Copyright © 2020 Albuquerque Journal
LAS CRUCES – The colorful hand-woven textiles made by women hundreds of miles away in the highlands of Chiapas, Mexico, transformed a nondescript office that houses Weaving for Justice.
The nonprofit organization in Las Cruces sells items made by Mayan women’s weaving cooperatives, and every third Saturday of the month the office is turned into a shop selling a range of handmade items – from traditional huipiles, or blouses, to woven pillow covers, purses and stuffed animals and dolls.
“We try to educate people about these threats to their lives, and about how purchasing these items helps women stay on their lands and not migrate,” said Christine Eber, co-founder of Weaving for Justice.
Eber, an anthropologist and author, got to know Mayan women in Chiapas as a graduate student doing field work in 1987. As she was returning to the U.S., Eber said she asked the woman she was staying with how she could repay her hospitality and was told, “Please help us sell our weavings in the U.S.”
Years later the strong bond between Eber and the woman, Flor de Margarita Perez, and the weaving cooperatives in the highlands have become Weaving for Justice, an all-volunteer organization run by a small group of women in Las Cruces.
All of the proceeds from sales, including items sold through the group’s website weaving-for-justice.org, go directly to the weaving cooperatives in Chiapas. Weaving for Justice relies on memberships and donations to cover the cost of holding sales and events, printing literature, booth fees and a small monthly electric bill. The office space is donated by Las Cruces attorney Beatriz Ferriera.

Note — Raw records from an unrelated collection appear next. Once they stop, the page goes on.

Lemma read_each_nofault bf f w first n at_ :
  w_files w !! bf_file bf = Some f → w_faults w = [] → open_file bf f → 0 ≤ first → 0 ≤ at_ →
  (first + at_ + Z.of_nat n) * BLOCK ≤ len (f_vis f) →
  read_each bf first n at_ w =
    (Ok (slice (medium f) ((first + at_) * BLOCK) ((first + at_ + Z.of_nat n) * BLOCK)), w).
Proof.
  intros Hf Hw Hof Hfi. revert at_. induction n as [|n IH]; intros at_ Ha Hl; cbn [read_each].
  - rewrite Z.add_0_r. unfold slice. by rewrite Z.sub_diag.
  - set (x := first + at_) in *.
    assert ((x + 1) * BLOCK ≤ len (f_vis f)) as Hl1 by (unfold BLOCK in *; lia).
    pose proof (read_blocks_exact_nofault bf f w x 1 Hf Hw Hof ltac:(lia) ltac:(lia) Hl1) as Hr.
    rewrite Z.mul_1_l in Hr.
    erewrite io_bind_ok with (a := slice (medium f) (x * BLOCK) ((x + 1) * BLOCK)) (w' := w).
    + erewrite io_bind_ok by (apply IH; fold x; [lia|unfold BLOCK in *; lia]). cbn.
      unfold io_ret. do 2 f_equal. replace (first + (at_ + 1)) with (x + 1) by lia.
      rewrite <- slice_split by (unfold BLOCK; lia). f_equal; lia.
    + unfold io_try. rewrite Hr. destruct (unreadable _ _ _) eqn:E; cbn.
      * unfold io_ret. by rewrite medium_unreadable by (done || lia).
      * unfold io_ret. by rewrite medium_readable by (done || lia).
Qed.

Lemma read_blocks_nofault bf f w x n :
  w_files w !! bf_file bf = Some f → w_faults w = [] → open_file bf f → 0 ≤ x → 0 < n →
  (x + n) * BLOCK ≤ len (f_vis f) →
  read_blocks bf x (n * BLOCK) w =
    (Ok (slice (medium f) (x * BLOCK) ((x + n) * BLOCK)), w).
Proof.
  intros Hf Hw Hof Hx Hn Hl. unfold read_blocks, io_try.
  rewrite (read_blocks_aligned_nofault bf f w x n) by done.
  destruct (unreadable _ _ _) eqn:E; cbn [is_media_error negb].
  - rewrite Z.div_mul by done. rewrite (read_each_nofault bf f) by (done || lia).
    rewrite Z.add_0_r, Z2Nat.id by lia. done.
  - unfold io_ret. by rewrite medium_readable.
Qed.

(** A byte read is a slice of what the medium delivers. *)
Lemma read_bytes_nofault bf f w off l :
  w_files w !! bf_file bf = Some f → w_faults w = [] → open_file bf f → 0 ≤ off → 0 ≤ l →
  len (f_vis f) mod BLOCK = 0 → off + l ≤ len (f_vis f) →
  read_bytes bf off l w = (Ok (slice (medium f) off (off + l)), w).
Proof.
  intros Hf Hw Hof Ho Hl Hm Hr. unfold read_bytes. destruct (Z.eqb_spec l 0) as [->|].
  { rewrite Z.add_0_r. unfold slice. by rewrite Z.sub_diag. }
  set (s := off / BLOCK). pose proof (Z.div_mod off BLOCK ltac:(done)) as Hdm. fold s in Hdm.
  pose proof (Z.mod_pos_bound off BLOCK ltac:(done)) as Hmb.
  set (e := align_up (off + l) BLOCK).
  pose proof (align_up_ge (off + l) BLOCK ltac:(done)) as He1. fold e in He1.
  pose proof (align_up_mod (off + l) BLOCK ltac:(done)) as He2. fold e in He2.
  assert (e ≤ len (f_vis f)) as He3.
  { unfold e. rewrite <- (align_up_id (len (f_vis f)) BLOCK) by done. by apply align_up_mono. }
  apply Z.div_exact in He2; [|done]. set (q := e / BLOCK) in *.
  replace (e - s * BLOCK) with ((q - s) * BLOCK) by lia. rewrite !Z.div_mul by done.
  assert (0 ≤ s) by (apply Z.div_pos; done || lia).
  erewrite io_bind_ok by (apply (read_blocks_nofault bf f); try done; unfold BLOCK in *; lia).
  assert (len (slice (medium f) (s * BLOCK) ((s + (q - s)) * BLOCK)) = (q - s) * BLOCK) as Hls.
  { rewrite len_slice by (rewrite ?len_medium; unfold BLOCK in *; lia). lia. }
  rewrite slice_checked_ok by (rewrite ?Hls; unfold BLOCK in *; lia). cbn.
  unfold io_ret. rewrite slice_slice by (unfold BLOCK in *; lia).
  do 2 f_equal. f_equal; lia.
Qed.

(** ** Reads under any fault schedule *)

Lemma read_blocks_reads bf x n w f :
  w_files w !! bf_file bf = Some f → journal_file bf → 0 ≤ x → 0 ≤ n →
  (x + n) * BLOCK ≤ len (f_vis f) →
  reads (read_blocks bf x (n * BLOCK)) w
    (block_view (slice (f_vis f) (x * BLOCK) ((x + n) * BLOCK))).
Proof. intros. by apply read_blocks_spec. Qed.

(** A byte range inside the file reads whole or fails. *)
Lemma read_bytes_reads bf off l w f :
  w_files w !! bf_file bf = Some f → journal_file bf → 0 ≤ off → 0 ≤ l →
  len (f_vis f) mod BLOCK = 0 → off + l ≤ len (f_vis f) →
  reads (read_bytes bf off l) w (fun out => len out = l).
Proof.
  intros Hf Hj Ho Hl Hm Hr. unfold read_bytes. destruct (Z.eqb_spec l 0) as [->|].
  { by apply reads_ret. }
  set (s := off / BLOCK). pose proof (Z.div_mod off BLOCK ltac:(done)) as Hdm. fold s in Hdm.
  pose proof (Z.mod_pos_bound off BLOCK ltac:(done)) as Hmb.
  set (e := align_up (off + l) BLOCK).
  pose proof (align_up_ge (off + l) BLOCK ltac:(done)) as He1. fold e in He1.
  pose proof (align_up_mod (off + l) BLOCK ltac:(done)) as He2. fold e in He2.
  assert (e ≤ len (f_vis f)) as He3.
  { unfold e. rewrite <- (align_up_id (len (f_vis f)) BLOCK) by done. by apply align_up_mono. }
  apply Z.div_exact in He2; [|done]. set (q := e / BLOCK) in *.
  replace (e - s * BLOCK) with ((q - s) * BLOCK) by lia. rewrite !Z.div_mul by done.
  assert (0 ≤ s) by (apply Z.div_pos; done || lia).
  eapply reads_bind; [apply (read_blocks_reads _ _ _ _ f); try done; unfold BLOCK in *; lia|].
  intros out fs [Hlo _]. rewrite len_slice in Hlo by (unfold BLOCK in *; lia).
  assert (len out = (q - s) * BLOCK) as Hlo' by lia.
  eapply reads_expect; [apply slice_checked_ok|cbn; rewrite len_slice]; unfold BLOCK in *; lia.
Qed.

By promoting fair trade markets for weaving cooperatives that sustain their traditions and native language, the goal is to foster empowerment and economic independence for the women and their families. The organization also helps raise money for scholarships to help children attend school beyond sixth grade.
Weaving for Justice also works to educate the U.S. public about the issues faced by women in Chiapas through a newsletter and their website. Eber taught anthropology at New Mexico State University and has also written three books featuring Mayan women in Chiapas.
Some of the Mayan symbols and designs on the goods date back centuries but the items are also practical for modern-day purposes, including the small woven bag that serves as a cellphone case.
Many of the shoppers at the sale this Saturday were women who not only appreciated the beautifully made unique items but the chance to make a difference.
“We need to do things like this because we are human beings, hopefully moral human beings, so, yes, I support something like this,” Paula Kology said.
She was interested in buying a white blouse with colorful flowers in a cool fabric for the summer. At a past sale, she bought one of the small woven bags with a shoulder strap.
“It’s perfect for when I go line dancing,” 73-year-old Kology said. “I’m able to put my keys, my phone and a couple of bucks in it.”
Rebecca Ramos attended the sale with her daughter and bought several items. “This is a tortilla warmer. I like the artwork on it,” she said. Tucked inside, as an added bonus, was a recipe to make tortillas from scratch.
“I like that it’s fair trade,” said Ramos, 64.
Her daughter Selena Valdez, 34, said it was also an opportunity to connect with their roots. “It interests me because that’s part of my heritage,” she said.
The intricately woven and hand-stitched items including pillow covers caught her eye. “Really, pretty. I like it a lot, very colorful. It speaks to me,” said 34-year-old Valdez as she browsed.
The obvious admiration of the shoppers was bittersweet for Maria Gonzalez. Back in her hometown in Guatemala she said women cannot make a living wage weaving.
“If you work in textiles, you get paid very, very little, a miserable wage,” Gonzalez said.
She’s glad the hard work of women weavers is valued and promoted by Weaving for Justice in the U.S.
“For me this work is very, very special,” said Gonzalez, who is seeking asylum after fleeing with her teenage son when he faced threats and was attacked in Guatemala.
Gonzalez hopes to start weaving again as a volunteer for Weaving for Justice as she waits for her asylum case to be decided in U.S. immigration court.
“I want to help with this effort to get a fair price for these items,” Gonzalez said.